Copy each line of the data below in which the word "revert" can be found.

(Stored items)
⟨

(** What the matcher finds is a match; without groups it keeps the captures. *)
Lemma run_re_sound {X} r (k : option Z → text → nat → captures → option X) p s pos cs x : run_re r k p s pos cs = Some x →
  ∃ p' s' cs', matches r p s p' s' ∧ k p' s' (pos + (length s - length s'))%nat cs' = Some x ∧ (cap_free r = true → cs' = cs).
Proof.
  revert k p s pos cs. induction r as [|class|a IHa b IHb|a IHa b IHb|a IHa|n a IHa| | |]; intros k p s pos cs Hr; cbn [run_re] in Hr.
  - exists p, s, cs. split; [constructor|]. by rewrite Nat.sub_diag, Nat.add_0_r.
  - destruct s as [|c s]; [done|]. destruct (class c) eqn:Hc; [|done]. exists (Some c), s, cs. split; [by constructor|].
    cbn [length]. by replace (pos + (S (length s) - length s))%nat with (S pos) by lia.
  - apply IHa in Hr as (p1 & s1 & cs1 & H1 & Hr & Hc1). apply IHb in Hr as (p2 & s2 & cs2 & H2 & Hr & Hc2).
    exists p2, s2, cs2. split; [by econstructor|]. apply matches_length in H1, H2.
    replace (pos + (length s - length s2))%nat with (pos + (length s - length s1) + (length s1 - length s2))%nat by lia.
    split; [done|]. cbn [cap_free]. intros [Ha Hb]%andb_true_iff. rewrite Hc2, Hc1 by done. done.
  - destruct (run_re a k p s pos cs) eqn:E; cbn [cap_free].
    + simplify_eq. apply IHa in E as (p1 & s1 & cs1 & H1 & E & Hc). exists p1, s1, cs1. split; [by apply m_alt_l|].
      split; [done|]. intros [Ha Hb]%andb_true_iff. auto.
    + apply IHb in Hr as (p1 & s1 & cs1 & H1 & Hr & Hc). exists p1, s1, cs1. split; [by apply m_alt_r|].
      split; [done|]. intros [Ha Hb]%andb_true_iff. auto.
  - revert Hr. generalize (length s) at 1 as n. intros n. revert p s pos cs. induction n as [|n IHn]; intros p s pos cs Hr.
    { exists p, s, cs. split; [constructor|]. by rewrite Nat.sub_diag, Nat.add_0_r. }
    cbn in Hr. destruct (run_re a _ p s pos cs) as [y|] eqn:E.
    + injection Hr as ->. apply IHa in E as (p1 & s1 & cs1 & H1 & E & Hc1). destruct (Nat.eqb_spec (pos + (length s - length s1)) pos); [done|].
      apply IHn in E as (p2 & s2 & cs2 & H2 & E & Hc2). exists p2, s2, cs2. split; [by eapply m_star; [| |done]; [|lia]|].
      apply matches_length in H1, H2.
      replace (pos + (length s - length s2))%nat with (pos + (length s - length s1) + (length s1 - length s2))%nat by lia.
      split; [done|]. cbn [cap_free] in *. intros Ha. rewrite Hc2, Hc1 by done. done.
    + exists p, s, cs. split; [constructor|]. by rewrite Nat.sub_diag, Nat.add_0_r.
  - apply IHa in Hr as (p1 & s1 & cs1 & H1 & Hr & _). eexists p1, s1, _. split; [by constructor|]. split; [exact Hr|done].
  - destruct p; [done|]. exists None, s, cs. split; [constructor|]. by rewrite Nat.sub_diag, Nat.add_0_r.
  - destruct s; [|done]. exists p, [], cs. split; [constructor|]. by rewrite Nat.sub_diag, Nat.add_0_r.
  - destruct (xorb _ _) eqn:E; [|done]. exists p, s, cs. split; [by constructor|]. by rewrite Nat.sub_diag, Nat.add_0_r.
Qed.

⟩

## Final answer:
  revert k p s pos cs. induction r as [|class|a IHa b IHb|a IHa b IHb|a IHa|n a IHa| | |]; intros k p s pos cs Hr; cbn [run_re] in Hr.
  - revert Hr. generalize (length s) at 1 as n. intros n. revert p s pos cs. induction n as [|n IHn]; intros p s pos cs Hr.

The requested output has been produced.